Among the entries below, find the lines holding "JString" and copy them.

BEGIN DATA SHOWN

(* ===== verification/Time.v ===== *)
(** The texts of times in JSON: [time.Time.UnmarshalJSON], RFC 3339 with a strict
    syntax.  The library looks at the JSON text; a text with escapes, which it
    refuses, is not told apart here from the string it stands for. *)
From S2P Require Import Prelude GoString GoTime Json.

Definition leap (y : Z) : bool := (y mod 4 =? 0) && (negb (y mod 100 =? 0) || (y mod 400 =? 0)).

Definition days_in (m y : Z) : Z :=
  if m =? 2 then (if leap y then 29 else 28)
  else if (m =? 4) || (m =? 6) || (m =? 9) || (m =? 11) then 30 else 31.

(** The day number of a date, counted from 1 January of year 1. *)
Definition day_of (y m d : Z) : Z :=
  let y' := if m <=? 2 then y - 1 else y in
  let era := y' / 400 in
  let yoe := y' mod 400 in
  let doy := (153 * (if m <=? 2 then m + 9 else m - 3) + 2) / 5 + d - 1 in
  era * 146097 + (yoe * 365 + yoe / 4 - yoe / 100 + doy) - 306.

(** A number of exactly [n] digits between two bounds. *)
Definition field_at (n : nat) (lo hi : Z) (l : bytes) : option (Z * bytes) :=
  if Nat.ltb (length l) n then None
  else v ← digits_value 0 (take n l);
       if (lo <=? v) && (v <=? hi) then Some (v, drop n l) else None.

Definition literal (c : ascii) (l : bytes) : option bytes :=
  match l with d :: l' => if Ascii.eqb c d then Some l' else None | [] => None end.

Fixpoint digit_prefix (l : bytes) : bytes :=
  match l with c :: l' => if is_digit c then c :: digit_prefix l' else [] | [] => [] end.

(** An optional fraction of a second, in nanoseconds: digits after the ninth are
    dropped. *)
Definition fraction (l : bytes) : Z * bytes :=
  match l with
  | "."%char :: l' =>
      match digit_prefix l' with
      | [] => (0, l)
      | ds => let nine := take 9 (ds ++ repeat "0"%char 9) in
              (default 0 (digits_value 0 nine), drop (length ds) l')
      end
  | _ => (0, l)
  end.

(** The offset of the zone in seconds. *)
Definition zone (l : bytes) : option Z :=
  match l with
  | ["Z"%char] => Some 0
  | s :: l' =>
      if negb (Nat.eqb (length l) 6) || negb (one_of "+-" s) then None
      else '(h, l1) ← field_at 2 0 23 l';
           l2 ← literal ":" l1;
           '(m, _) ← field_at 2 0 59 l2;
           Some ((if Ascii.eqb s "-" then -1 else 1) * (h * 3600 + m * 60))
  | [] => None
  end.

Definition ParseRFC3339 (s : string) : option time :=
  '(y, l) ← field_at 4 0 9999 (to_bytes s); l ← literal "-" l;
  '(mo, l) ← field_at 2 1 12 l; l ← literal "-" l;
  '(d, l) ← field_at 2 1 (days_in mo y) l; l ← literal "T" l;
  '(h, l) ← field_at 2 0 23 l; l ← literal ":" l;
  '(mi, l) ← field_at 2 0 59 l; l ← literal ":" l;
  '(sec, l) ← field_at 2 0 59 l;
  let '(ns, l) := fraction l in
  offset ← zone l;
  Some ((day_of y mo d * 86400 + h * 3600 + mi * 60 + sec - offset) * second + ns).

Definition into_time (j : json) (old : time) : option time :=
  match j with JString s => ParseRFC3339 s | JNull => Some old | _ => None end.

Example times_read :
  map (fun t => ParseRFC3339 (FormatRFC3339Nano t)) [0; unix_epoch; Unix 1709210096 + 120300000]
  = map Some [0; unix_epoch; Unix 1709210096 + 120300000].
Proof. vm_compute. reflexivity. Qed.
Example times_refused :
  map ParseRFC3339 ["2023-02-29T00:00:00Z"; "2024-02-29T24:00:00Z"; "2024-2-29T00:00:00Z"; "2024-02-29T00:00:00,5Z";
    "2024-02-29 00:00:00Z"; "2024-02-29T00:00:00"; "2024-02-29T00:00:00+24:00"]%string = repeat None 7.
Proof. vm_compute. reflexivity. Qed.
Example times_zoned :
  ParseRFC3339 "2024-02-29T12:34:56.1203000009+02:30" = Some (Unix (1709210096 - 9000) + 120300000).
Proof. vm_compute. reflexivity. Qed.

END DATA SHOWN
BEGIN DATA SHOWN

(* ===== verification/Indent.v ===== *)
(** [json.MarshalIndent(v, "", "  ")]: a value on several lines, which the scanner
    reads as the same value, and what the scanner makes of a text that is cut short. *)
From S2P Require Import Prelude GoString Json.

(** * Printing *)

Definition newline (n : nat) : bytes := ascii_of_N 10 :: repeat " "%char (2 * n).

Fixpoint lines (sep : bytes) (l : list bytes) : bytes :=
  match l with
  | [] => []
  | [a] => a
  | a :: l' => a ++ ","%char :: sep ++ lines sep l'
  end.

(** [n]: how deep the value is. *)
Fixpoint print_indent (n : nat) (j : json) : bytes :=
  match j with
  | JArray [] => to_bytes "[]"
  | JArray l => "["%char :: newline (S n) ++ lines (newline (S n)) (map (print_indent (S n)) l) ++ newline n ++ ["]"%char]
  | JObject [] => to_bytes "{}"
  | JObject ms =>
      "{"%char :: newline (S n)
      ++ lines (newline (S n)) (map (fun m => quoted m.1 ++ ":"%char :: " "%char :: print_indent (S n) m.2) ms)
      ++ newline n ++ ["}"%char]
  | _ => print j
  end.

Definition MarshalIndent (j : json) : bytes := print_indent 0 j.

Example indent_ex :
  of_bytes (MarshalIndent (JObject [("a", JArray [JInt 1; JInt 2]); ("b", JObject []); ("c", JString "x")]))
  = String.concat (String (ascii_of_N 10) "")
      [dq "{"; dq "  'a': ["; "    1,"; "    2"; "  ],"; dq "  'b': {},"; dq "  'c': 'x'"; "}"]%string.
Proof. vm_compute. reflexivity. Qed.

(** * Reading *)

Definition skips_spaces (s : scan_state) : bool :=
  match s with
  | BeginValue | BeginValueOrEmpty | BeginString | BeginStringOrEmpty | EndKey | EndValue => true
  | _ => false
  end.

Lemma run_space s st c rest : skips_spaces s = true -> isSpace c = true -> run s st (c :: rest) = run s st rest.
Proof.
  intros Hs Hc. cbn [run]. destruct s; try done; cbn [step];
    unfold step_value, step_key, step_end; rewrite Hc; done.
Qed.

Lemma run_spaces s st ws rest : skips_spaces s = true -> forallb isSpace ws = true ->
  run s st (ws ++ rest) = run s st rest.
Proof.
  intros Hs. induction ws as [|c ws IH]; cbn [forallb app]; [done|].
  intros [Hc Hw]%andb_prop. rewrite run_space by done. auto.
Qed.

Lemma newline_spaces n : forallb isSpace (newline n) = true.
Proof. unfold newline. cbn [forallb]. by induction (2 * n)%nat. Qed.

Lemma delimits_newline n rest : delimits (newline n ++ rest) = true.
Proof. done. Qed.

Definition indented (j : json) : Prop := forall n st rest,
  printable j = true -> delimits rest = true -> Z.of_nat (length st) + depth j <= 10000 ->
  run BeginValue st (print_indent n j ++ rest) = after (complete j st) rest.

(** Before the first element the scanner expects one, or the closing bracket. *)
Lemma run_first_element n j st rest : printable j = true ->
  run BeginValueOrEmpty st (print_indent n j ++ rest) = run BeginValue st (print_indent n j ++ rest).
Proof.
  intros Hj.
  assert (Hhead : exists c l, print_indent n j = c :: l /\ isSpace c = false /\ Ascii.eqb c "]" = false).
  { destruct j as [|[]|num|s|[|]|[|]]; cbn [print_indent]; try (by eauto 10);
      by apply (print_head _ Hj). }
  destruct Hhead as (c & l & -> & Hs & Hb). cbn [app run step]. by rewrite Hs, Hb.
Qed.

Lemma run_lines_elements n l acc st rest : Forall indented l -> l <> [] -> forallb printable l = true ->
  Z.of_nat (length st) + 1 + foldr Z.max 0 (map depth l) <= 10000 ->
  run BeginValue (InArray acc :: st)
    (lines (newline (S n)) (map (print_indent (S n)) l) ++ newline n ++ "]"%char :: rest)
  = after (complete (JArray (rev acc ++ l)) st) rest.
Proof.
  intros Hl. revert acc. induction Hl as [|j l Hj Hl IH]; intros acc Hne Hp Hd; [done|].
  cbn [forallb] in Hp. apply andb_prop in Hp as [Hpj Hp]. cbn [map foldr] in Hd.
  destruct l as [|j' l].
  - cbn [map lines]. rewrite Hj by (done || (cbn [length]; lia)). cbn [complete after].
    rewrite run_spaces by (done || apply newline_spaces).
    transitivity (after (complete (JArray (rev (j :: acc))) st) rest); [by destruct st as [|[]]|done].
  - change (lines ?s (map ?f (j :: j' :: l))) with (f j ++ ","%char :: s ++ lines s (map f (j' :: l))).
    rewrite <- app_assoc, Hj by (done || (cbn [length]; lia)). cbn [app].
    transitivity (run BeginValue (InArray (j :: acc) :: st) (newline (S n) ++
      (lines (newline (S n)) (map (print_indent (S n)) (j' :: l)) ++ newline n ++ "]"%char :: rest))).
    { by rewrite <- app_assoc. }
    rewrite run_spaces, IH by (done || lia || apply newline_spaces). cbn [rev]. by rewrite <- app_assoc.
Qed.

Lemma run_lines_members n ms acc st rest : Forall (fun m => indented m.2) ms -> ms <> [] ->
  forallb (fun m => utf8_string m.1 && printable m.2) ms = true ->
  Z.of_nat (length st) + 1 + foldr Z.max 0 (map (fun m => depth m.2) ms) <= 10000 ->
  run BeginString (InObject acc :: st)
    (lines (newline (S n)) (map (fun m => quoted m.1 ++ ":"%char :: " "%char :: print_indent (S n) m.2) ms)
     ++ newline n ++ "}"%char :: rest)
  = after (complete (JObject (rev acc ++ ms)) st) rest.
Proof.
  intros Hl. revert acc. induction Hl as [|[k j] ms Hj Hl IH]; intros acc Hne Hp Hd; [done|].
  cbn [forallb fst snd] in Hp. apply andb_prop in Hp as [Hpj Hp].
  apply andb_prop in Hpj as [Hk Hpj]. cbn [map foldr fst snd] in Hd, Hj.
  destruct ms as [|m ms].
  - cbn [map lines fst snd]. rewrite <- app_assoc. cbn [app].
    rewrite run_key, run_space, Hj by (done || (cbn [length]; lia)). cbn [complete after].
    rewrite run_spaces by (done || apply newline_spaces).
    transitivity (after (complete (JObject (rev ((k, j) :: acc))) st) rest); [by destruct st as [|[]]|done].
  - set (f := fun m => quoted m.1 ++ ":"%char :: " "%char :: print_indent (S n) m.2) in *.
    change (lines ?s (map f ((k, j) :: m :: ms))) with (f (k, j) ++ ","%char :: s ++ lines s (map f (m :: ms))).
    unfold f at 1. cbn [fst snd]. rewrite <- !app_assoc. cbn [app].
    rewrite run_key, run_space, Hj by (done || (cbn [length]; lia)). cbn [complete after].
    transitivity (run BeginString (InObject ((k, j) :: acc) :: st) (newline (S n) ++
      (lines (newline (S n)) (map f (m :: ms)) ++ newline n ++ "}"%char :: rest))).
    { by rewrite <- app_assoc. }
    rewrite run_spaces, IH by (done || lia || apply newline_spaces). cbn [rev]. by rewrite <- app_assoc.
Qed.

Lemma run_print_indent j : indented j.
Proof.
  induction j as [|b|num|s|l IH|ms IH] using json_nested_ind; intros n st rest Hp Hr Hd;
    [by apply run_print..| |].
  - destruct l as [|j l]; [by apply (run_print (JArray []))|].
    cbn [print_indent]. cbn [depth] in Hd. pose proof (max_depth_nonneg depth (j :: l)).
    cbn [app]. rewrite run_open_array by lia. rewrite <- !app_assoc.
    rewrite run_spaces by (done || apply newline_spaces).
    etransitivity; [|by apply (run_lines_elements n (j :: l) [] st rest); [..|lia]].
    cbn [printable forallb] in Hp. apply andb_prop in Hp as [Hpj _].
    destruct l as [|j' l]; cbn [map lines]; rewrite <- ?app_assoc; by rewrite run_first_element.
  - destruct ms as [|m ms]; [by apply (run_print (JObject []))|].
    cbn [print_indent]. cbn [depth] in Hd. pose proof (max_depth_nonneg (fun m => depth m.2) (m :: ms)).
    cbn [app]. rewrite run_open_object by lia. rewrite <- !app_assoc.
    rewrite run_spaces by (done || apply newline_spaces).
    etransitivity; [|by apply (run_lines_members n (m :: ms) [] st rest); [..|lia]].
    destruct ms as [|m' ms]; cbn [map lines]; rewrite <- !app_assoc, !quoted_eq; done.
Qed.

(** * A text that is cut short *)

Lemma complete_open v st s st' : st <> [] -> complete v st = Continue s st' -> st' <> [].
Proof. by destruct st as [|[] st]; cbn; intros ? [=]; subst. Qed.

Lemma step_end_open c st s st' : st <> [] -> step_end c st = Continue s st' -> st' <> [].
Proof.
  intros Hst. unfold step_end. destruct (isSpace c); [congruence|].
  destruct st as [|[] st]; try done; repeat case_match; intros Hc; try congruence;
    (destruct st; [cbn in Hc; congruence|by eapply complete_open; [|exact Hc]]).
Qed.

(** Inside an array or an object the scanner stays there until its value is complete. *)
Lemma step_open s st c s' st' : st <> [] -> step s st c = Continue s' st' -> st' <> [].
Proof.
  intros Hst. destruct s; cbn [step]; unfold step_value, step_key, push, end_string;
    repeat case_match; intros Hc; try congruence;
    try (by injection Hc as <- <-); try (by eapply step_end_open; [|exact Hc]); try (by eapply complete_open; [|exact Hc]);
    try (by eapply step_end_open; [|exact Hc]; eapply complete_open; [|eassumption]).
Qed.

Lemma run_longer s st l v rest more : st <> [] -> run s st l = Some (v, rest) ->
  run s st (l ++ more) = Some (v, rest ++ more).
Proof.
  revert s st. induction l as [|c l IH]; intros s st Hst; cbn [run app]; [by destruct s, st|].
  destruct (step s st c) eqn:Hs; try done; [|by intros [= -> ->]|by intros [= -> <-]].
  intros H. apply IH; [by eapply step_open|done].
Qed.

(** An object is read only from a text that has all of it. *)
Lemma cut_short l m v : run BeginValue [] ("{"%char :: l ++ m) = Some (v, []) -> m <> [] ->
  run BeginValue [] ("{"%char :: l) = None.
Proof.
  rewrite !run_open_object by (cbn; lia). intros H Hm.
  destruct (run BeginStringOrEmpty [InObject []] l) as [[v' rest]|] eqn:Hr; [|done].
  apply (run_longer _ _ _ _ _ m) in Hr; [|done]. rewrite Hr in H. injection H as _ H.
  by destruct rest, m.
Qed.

END DATA SHOWN
BEGIN DATA SHOWN

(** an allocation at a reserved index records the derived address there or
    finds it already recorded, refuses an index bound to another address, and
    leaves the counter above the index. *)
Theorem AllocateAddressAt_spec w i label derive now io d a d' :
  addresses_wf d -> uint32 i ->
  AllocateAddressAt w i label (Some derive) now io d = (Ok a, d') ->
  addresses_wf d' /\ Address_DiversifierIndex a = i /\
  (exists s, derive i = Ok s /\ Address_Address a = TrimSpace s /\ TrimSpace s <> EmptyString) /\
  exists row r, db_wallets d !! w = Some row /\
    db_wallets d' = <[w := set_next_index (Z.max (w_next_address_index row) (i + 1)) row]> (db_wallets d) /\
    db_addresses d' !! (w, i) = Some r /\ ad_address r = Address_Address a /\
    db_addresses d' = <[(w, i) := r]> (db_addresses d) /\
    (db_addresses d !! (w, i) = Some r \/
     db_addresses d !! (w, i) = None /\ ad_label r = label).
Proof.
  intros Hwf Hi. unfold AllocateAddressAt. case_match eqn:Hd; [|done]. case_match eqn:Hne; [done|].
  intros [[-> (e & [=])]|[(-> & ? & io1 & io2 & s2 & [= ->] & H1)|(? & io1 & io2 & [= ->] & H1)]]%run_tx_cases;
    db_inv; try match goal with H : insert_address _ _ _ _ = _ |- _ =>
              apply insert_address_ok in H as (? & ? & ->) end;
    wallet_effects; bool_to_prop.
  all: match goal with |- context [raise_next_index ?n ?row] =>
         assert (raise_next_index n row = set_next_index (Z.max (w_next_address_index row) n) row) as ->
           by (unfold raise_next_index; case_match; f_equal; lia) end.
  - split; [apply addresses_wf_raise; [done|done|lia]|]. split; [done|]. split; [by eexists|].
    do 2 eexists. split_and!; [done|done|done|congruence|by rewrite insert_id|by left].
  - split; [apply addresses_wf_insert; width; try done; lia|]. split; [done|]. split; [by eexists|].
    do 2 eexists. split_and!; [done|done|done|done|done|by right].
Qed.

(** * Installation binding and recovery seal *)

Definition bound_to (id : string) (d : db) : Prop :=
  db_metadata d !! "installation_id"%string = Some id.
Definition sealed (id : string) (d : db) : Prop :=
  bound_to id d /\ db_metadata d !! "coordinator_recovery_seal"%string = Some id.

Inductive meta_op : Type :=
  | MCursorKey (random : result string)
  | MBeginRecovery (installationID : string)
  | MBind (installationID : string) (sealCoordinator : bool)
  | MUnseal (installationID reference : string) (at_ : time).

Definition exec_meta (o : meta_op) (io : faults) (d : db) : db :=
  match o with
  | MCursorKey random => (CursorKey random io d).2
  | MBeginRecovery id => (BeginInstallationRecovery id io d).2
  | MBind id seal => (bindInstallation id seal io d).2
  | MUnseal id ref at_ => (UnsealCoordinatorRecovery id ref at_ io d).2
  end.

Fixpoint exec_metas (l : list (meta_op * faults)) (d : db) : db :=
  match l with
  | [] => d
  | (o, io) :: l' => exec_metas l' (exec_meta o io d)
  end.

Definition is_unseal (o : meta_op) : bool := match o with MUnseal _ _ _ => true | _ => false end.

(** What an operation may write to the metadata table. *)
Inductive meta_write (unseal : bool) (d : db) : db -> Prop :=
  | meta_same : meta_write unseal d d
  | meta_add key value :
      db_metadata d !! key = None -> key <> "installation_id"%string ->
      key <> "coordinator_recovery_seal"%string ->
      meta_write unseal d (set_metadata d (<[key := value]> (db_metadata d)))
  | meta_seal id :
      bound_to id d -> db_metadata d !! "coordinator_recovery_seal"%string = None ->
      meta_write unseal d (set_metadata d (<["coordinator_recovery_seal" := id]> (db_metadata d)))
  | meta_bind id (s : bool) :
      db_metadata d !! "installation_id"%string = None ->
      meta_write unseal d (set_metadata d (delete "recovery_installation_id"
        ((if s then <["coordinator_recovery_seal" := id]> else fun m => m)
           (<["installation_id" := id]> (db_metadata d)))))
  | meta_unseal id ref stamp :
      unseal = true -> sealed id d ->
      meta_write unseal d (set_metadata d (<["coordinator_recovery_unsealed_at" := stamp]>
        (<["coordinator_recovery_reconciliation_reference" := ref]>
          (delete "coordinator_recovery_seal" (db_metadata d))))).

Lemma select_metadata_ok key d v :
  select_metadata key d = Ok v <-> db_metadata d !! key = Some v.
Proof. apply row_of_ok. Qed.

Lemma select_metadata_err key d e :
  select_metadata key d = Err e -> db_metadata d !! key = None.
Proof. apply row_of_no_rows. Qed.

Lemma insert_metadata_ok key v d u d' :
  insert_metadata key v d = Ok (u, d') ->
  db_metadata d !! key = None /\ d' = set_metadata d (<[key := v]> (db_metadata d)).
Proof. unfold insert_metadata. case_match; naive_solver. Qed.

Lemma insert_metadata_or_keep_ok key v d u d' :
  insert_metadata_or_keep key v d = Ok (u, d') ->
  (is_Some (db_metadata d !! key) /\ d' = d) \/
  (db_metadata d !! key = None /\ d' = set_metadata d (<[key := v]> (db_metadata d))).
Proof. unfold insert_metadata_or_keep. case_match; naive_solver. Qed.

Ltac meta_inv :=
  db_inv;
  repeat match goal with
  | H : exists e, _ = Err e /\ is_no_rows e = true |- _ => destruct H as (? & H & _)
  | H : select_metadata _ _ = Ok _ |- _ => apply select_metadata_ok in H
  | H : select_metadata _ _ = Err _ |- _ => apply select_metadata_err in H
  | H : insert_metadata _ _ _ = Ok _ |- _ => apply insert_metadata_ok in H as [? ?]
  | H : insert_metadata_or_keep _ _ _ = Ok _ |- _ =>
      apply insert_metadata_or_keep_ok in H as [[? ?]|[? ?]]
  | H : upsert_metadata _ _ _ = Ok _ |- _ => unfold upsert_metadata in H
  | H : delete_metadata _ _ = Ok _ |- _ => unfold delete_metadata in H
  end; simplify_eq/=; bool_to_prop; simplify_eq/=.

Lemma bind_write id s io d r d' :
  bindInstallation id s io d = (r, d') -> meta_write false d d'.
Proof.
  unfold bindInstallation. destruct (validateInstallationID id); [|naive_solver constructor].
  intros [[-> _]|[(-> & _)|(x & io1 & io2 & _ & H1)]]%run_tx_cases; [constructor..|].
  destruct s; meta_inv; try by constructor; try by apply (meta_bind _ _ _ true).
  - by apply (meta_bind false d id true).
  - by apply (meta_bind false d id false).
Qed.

END DATA SHOWN

# ANSWER TO THIS EXERCISE
  match j with JString s => ParseRFC3339 s | JNull => Some old | _ => None end.
  of_bytes (MarshalIndent (JObject [("a", JArray [JInt 1; JInt 2]); ("b", JObject []); ("c", JString "x")]))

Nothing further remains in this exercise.